• Dataset extract:

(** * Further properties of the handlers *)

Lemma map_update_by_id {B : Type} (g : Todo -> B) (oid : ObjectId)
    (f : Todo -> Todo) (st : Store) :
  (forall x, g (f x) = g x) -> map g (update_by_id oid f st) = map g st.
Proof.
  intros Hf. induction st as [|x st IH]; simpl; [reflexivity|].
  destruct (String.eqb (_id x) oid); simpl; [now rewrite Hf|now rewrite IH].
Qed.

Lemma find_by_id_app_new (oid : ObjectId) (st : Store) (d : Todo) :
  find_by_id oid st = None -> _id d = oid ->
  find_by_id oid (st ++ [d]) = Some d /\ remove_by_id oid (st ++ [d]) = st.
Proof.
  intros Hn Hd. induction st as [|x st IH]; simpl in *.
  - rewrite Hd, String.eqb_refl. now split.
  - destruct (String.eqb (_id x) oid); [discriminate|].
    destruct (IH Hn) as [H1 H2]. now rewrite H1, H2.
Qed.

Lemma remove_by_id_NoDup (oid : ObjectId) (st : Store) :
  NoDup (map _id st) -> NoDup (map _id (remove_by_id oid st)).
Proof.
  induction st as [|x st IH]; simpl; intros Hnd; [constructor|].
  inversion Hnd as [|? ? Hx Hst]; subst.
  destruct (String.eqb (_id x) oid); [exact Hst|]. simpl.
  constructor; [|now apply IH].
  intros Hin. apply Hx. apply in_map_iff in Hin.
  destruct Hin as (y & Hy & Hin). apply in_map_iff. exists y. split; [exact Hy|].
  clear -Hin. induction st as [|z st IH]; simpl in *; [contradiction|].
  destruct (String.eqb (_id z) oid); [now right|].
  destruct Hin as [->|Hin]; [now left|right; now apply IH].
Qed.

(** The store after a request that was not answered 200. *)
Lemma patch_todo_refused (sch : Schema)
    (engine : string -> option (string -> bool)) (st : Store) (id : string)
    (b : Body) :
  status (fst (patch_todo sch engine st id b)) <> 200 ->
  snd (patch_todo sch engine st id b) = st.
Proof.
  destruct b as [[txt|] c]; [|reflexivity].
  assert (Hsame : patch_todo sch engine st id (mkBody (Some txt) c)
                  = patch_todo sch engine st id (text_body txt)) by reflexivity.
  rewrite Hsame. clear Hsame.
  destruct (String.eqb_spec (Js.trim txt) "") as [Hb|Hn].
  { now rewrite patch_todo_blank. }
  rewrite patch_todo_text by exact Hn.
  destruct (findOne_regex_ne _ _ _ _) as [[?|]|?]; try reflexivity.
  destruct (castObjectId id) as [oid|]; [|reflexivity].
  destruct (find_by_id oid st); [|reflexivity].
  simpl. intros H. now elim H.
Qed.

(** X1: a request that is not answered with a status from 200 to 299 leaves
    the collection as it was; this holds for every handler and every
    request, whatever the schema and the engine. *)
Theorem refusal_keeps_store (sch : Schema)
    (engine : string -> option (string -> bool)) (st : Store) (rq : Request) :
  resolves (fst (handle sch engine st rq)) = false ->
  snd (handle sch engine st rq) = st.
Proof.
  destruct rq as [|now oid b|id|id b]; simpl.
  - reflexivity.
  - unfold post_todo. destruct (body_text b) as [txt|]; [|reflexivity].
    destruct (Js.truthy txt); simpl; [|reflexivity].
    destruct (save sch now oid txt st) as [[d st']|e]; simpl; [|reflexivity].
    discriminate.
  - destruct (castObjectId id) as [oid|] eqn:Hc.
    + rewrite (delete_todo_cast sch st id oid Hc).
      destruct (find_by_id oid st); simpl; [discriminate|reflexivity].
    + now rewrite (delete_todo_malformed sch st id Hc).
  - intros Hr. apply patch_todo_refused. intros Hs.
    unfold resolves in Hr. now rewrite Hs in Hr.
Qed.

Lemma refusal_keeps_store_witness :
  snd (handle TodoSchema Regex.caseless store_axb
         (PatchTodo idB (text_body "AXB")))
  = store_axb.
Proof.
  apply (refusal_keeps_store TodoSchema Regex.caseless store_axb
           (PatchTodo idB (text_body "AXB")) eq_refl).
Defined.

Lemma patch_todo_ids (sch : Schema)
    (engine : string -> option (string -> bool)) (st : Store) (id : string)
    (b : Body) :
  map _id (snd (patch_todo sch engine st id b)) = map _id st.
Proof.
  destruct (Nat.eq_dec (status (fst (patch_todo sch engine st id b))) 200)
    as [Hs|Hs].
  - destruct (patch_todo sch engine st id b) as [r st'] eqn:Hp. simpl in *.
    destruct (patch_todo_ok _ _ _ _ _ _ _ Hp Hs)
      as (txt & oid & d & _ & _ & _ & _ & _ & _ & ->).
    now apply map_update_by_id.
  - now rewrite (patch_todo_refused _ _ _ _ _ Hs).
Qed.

---

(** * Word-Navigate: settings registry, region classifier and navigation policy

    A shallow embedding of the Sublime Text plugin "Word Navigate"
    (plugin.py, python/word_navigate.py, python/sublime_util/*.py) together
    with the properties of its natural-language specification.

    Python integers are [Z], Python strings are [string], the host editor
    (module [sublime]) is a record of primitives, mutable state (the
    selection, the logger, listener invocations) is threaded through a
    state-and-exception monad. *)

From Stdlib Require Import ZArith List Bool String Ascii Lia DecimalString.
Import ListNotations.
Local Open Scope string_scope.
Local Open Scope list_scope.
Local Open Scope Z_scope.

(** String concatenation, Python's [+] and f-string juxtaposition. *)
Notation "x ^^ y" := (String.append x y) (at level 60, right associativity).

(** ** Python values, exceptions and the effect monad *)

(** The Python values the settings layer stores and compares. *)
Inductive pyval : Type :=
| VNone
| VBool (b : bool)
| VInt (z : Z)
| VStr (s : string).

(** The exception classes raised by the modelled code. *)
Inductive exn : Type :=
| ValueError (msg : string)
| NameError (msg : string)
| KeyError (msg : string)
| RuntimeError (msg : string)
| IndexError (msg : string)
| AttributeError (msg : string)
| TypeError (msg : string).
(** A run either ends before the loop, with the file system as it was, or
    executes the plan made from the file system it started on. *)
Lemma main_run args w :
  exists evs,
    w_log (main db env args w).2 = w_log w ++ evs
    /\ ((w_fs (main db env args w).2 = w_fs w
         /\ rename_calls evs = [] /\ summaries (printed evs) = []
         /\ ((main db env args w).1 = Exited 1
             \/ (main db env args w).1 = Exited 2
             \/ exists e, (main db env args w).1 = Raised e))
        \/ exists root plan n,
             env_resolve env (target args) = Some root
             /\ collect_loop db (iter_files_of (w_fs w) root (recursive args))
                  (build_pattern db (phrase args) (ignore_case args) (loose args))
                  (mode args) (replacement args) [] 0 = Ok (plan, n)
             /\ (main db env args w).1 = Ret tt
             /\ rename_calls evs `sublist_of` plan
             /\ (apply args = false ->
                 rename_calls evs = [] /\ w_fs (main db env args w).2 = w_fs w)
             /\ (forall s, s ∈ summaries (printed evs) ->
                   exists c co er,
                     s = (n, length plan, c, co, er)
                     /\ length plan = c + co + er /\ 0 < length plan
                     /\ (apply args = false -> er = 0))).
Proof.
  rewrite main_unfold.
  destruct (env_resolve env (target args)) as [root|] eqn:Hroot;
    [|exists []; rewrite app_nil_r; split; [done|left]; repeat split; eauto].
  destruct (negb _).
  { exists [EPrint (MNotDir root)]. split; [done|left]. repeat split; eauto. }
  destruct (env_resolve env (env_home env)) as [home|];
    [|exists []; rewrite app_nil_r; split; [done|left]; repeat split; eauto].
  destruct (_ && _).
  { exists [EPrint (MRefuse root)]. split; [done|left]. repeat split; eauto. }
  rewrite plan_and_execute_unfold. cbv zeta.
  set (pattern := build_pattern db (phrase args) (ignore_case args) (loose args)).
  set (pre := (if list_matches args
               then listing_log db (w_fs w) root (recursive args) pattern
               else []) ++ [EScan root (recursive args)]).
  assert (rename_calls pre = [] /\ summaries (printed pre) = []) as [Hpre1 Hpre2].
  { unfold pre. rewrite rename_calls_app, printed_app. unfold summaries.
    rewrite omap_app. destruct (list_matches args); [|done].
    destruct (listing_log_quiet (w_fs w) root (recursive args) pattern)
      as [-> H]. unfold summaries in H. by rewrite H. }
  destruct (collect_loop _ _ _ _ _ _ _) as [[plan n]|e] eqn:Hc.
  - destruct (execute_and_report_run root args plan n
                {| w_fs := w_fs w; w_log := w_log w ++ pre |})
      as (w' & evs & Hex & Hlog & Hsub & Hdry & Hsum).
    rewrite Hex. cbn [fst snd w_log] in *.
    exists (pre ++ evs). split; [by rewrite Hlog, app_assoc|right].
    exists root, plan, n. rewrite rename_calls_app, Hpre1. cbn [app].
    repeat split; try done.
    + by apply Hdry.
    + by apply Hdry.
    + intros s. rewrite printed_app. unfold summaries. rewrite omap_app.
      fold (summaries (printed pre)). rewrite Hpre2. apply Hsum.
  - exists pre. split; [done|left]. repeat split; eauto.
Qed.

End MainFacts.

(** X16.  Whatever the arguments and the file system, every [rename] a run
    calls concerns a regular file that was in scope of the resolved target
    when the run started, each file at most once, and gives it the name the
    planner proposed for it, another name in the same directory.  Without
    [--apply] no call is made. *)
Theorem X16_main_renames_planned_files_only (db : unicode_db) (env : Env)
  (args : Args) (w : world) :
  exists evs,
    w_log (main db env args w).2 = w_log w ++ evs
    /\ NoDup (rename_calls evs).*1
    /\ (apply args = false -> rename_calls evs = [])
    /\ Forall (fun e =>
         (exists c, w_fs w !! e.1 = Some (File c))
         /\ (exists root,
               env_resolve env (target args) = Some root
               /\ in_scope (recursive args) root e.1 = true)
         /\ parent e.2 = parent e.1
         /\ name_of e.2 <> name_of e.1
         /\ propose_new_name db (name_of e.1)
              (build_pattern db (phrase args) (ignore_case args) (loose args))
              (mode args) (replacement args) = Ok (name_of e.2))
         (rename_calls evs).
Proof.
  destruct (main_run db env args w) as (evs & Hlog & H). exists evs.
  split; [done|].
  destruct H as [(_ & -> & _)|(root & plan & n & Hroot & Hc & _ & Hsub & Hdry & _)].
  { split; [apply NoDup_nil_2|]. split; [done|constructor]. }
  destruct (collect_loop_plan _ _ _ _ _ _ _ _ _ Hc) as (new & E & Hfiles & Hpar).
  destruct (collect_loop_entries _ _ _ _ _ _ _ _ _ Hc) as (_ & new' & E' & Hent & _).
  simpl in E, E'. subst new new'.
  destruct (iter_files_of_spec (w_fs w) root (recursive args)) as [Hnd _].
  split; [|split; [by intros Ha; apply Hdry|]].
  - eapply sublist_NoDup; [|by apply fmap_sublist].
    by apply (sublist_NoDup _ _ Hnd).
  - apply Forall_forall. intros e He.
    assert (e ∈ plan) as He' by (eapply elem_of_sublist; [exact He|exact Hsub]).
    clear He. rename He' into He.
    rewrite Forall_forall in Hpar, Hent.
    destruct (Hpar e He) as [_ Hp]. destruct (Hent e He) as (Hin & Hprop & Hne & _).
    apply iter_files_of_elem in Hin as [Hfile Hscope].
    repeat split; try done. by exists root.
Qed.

==

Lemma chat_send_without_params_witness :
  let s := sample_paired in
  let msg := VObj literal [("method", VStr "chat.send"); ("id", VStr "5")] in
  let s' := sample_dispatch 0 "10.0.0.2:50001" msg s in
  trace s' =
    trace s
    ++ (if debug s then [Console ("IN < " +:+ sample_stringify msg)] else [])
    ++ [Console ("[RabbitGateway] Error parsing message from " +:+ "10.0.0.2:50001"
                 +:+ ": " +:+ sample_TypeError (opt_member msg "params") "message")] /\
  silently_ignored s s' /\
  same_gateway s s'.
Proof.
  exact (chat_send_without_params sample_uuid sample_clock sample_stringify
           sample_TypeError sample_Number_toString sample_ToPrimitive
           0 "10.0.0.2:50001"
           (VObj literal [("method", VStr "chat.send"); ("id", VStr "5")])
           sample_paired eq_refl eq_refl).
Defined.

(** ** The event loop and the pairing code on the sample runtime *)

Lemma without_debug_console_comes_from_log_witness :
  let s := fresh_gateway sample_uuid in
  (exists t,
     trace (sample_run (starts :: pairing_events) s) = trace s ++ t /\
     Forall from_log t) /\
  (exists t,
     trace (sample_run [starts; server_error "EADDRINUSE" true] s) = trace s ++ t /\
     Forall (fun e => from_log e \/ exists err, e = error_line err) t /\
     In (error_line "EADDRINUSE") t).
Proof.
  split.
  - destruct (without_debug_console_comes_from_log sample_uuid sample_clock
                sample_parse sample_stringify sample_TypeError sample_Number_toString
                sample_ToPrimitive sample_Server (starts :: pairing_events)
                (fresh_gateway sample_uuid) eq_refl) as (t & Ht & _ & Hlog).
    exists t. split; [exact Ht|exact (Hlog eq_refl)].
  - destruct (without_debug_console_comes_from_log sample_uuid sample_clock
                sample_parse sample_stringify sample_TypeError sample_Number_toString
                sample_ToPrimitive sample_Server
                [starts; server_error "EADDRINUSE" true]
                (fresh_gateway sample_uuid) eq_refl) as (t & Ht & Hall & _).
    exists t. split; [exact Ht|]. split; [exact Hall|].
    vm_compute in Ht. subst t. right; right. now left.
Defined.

• Directions: When a line of the records has the word "castObjectId", pick it out and copy it.

• Result for this task:
  destruct (castObjectId id) as [oid|]; [|reflexivity].
  - destruct (castObjectId id) as [oid|] eqn:Hc.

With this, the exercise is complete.